Securing Virtual Meetings
While Microsoft Teams is the preferred and recommended solution for virtual meetings, some units may choose to use other virtual meeting platforms that allow users to perform a variety of tasks together, including video chats & remote presentations. Regardless of the platform used for virtual meetings, you should take steps to secure your meetings and video chats against cyber-intruders.
Why Secure Meetings are Important
As more users switch to virtual meetings, they have reported an uptick in meeting attacks. These attacks generally consist of uninvited guests taking control of the meetings and sharing explicit imagery. Adjusting security settings will help reduce the likelihood for these types of attacks. The settings may vary depending on the platform you are utilizing, so be sure to seek guidance from the vendor or OIT if you're having trouble determining how to configure recommended security settings. Additionally, OIT's help and resources for Microsoft Teams provides instructions for enabling the recommended settings outlined below.
- Set meeting passwords. By setting a password for your meetings, then only users who have the password can access the content you are presenting.
- Only share meeting link with the intended audience. Attacks often occur because end users publicly post their meeting links which allow direct access.

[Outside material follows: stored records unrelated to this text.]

(** [x <= y], or one of them is NaN. *)
Definition fle (x y : float) : Prop :=
  is_nan x = true \/ is_nan y = true \/ (x <=? y) = true.
End Antitone.

(** ** The rest of the screen

    The helpers of the component that the render calls, and the part of the
    render that reads the result.  What is printed ([toFixed],
    [toLocaleString]) is not modelled: a helper returns the Number it hands
    to the printer.  The capital is read twice, as the Number [parseFloat]
    gives and as the text of its field: [totalCapital && ...] holds when the
    text is not empty, whatever it parses to. *)

(** ToBoolean of a string. *)
Definition nonempty (text : string) : bool :=
  match text with
  | EmptyString => false
  | String _ _ => true
  end.

(** What [formatPHP] returns: the fixed label of a zero amount, or the
    amount in pesos, printed with two decimals. *)
Inductive Pesos (T : Type) : Type :=
| ZeroLabel
| Amount (phpAmount : T).
Arguments ZeroLabel {T}.
Arguments Amount {T} phpAmount.

(** What a block of the render comes to: it is left out, the expression of
    one of its cells throws a TypeError, or it is shown. *)
Inductive Rendered (A : Type) : Type :=
| LeftOut
| TypeError
| Shown (a : A).
Arguments LeftOut {A}.
Arguments TypeError {A}.
Arguments Shown {A} a.

Section Screen.
Context {T : Type} {N : JSNumber T}.
Local Open Scope js_scope.

(** A source of [fetchExchangeRate] whose answer is stored: it has a rate
    that passes [rate && rate > 0], a Number that is truthy and above zero
    or a value that is not a Number and converts to a Number above zero. *)
Definition usable (response : Response T) : bool :=
  match response with
  | Rate rate => truthy rate && (rate >? int 0)
  | NonNumber number => number >? int 0
  | _ => false
  end.

(** A source whose answer ends the loop: its rate is stored and the
    [break] is reached. *)
Definition breaks (response : Response T) : bool :=
  match response with
  | Rate rate => truthy rate && (rate >? int 0)
  | _ => false
  end.

Definition formatPHP (st : State T) (usdAmount : T) : Pesos T :=
  if negb (truthy usdAmount) then ZeroLabel
  else
    let phpAmount := usdAmount * exchangeRate st in
    Amount phpAmount.

Definition getRatioColor (ratio : T) : string :=
  if ratio >=? int 3 then "emerald"
  else if ratio >=? int 2 then "blue"
  else if ratio >=? int 1 then "amber"
  else "rose".

Definition getRatioLabel (ratio : T) : string :=
  if ratio >=? int 3 then "Excellent"
  else if ratio >=? int 2 then "Good"
  else if ratio >=? int 1 then "Fair"
  else "Poor".

Definition color (results : Outcome T) : string :=
  match results with
  | Sized r => getRatioColor (ratio r)
  | _ => "slate"
  end.

Definition isRiskManagementValid (totalCapitalText : string) (st : State T) : bool :=
  match calculateRiskReward st with
  | Sized _ =>
      if negb (nonempty totalCapitalText) then true
      else
        let riskPct := riskPercentage st in
        let allocation := assetAllocation st in
        let isSafeRisk := (riskPct >=? int 1) && (riskPct <=? int 2) in
        let isSafeAllocation := (allocation >=? int 10) && (allocation <=? int 25) in
        isSafeRisk && isSafeAllocation
  | _ => true
  end.

(** The tag beside the position-size field: ["Optimal"] or ["Review"]. *)
Definition allocationTag (st : State T) : string :=
  let allocation := assetAllocation st in
  if (allocation >=? int 10) && (allocation <=? int 25) then "Optimal" else "Review".

(** The Numbers of the two cards of the block [Position Details]. *)
Record PositionDetails : Type := {
  allocatedCapital : T;
  positionSize : T;
  totalPositionValue : T;
  riskMove : T;
  winRateNeeded : T;
  rrRatio : T
}.

(** The block [Position Details] of the render.  It is inside
    [results && !results.error && ...] and guarded by the text of the
    capital only; its cell [Risk % Move] reads
    [results.leverageInfo.riskPercentageMove], which throws when
    [leverageInfo] is [null]. *)
Definition positionDetails (totalCapitalText : string) (results : Outcome T)
    : Rendered PositionDetails :=
  match results with
  | Sized r =>
      if nonempty totalCapitalText then
        match leverageInfo r with
        | None => TypeError
        | Some info =>
            Shown {| allocatedCapital := allocatedAmount r;
                     positionSize := recommendedAssets r;
                     totalPositionValue := positionValue r;
                     riskMove := riskPercentageMove info;
                     winRateNeeded := int 100 / (int 1 + ratio r);
                     rrRatio := ratio r |}
        end
      else LeftOut
  | _ => LeftOut
  end.

End Screen.

Arguments PositionDetails T : clear implicits.

(** The same helpers on the second variant of the screen, where the risk
    per trade is a free field with its own tag. *)
Module ManualScreen.
Section Screen.
Context {T : Type} {N : JSNumber T}.
Local Open Scope js_scope.

Definition isRiskManagementValid (totalCapitalText : string) (st : Manual.State T) : bool :=
  match Manual.calculateRiskReward st with
  | Manual.Sized _ =>
      if negb (nonempty totalCapitalText) then true
      else
        let riskPct := Manual.riskPercentage st in
        let allocation := Manual.assetAllocation st in
        let isSafeRisk := (riskPct >=? int 1) && (riskPct <=? int 2) in
        let isSafeAllocation := (allocation >=? int 10) && (allocation <=? int 25) in
        isSafeRisk && isSafeAllocation
  | _ => true
  end.

(** The tag beside the risk field: ["Safe"] or ["High Risk"]. *)
Definition riskTag (st : Manual.State T) : string :=
  if Manual.riskPercentage st <=? int 2 then "Safe" else "High Risk".

(** The tag beside the allocation field: ["Optimal"] or ["Review"]. *)
Definition allocationTag (st : Manual.State T) : string :=
  let allocation := Manual.assetAllocation st in
  if (allocation >=? int 10) && (allocation <=? int 25) then "Optimal" else "Review".
End Screen.
End ManualScreen.

(** * Properties

    The helper facts come first: what a result holds whatever the Numbers
    are, the binary64 arithmetic the code runs on, and unrounded arithmetic.
    The claims follow, each with the facts that are its own. *)

Local Open Scope js_scope.

(** ** What a result holds, whatever the Numbers are *)

Section Results.
Context {T : Type} {N : JSNumber T}.

Lemma Sized_accepted (st : State T) :
  (exists r, calculateRiskReward st = Sized r) <->
  accepted (positionType st) (entryPrice st) (stopLoss st) (takeProfit st) = true.
Proof.
  unfold calculateRiskReward, accepted.
  destruct (distances _ _ _ _) as [[risk reward] valid].
  destruct (truthy (entryPrice st)), (truthy (stopLoss st)), (truthy (takeProfit st));
    cbn [negb orb andb];
    try (split; [intros [r Hr]; discriminate | discriminate]).
  destruct valid, (risk <=? int 0), (reward <=? int 0); cbn [negb orb andb];
    try (split; [intros [r Hr]; discriminate | discriminate]).
  split; [reflexivity | ]. intros _.
  destruct (truthy (totalCapital st)); eexists; reflexivity.
Qed.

- Use the waiting room feature. If available, use a "Waiting Room" feature that allows the host to control when a member can join a meeting. As the meeting host, you can admit participants one by one or hold all members in the waiting room and admit them all at once.
- Set an alternative host. The co-host feature allows users to share their ability to host with another user in a meeting or webinar. This can be useful to allow another user to manage the administrative side of the meeting, such as muting participants or starting/stopping the recording. This means that instead of having to both present and be the “admin” of the group, you can delegate the position to someone who could closely monitor the group chat more consistently
- Set recording to only be enabled by the meeting host. To prevent others from recording the meeting without your consent or knowledge, configure the meeting so that you as the host control the ability to record the meeting. Additionally, screen capture or recording of meetings, chats, or screen sharing within these virtual meeting platforms for collaboration with sensitive data is not recommended. When considering recording meetings that discuss HIPAA, FERPA, ITAR or other regulated/sensitive data types, it is recommended that the meeting owner consult with the Information Security Office to ensure appropriate data handling. For additional information, be sure to check out OIT's instructions for using Microsoft Teams with sensitive data.
- Disable the ability to join the meeting before the host. The ability to join a meeting before the host allows attendees to join the meeting before the host joins. By disabling this function, users with access to the meeting cannot take over the host role.
- Host only screen sharing. Ensure that screen sharing in meetings is limited to the host. You can change this if you need to allow other attendees to share their screens. The “Host-Only” option makes sure that no one else can control your presentation or classroom.
- Keep your virtual meeting platform updated. As security issues are discovered, new updates will be available for your application. It is important to regularly update applications to keep up with these fixes.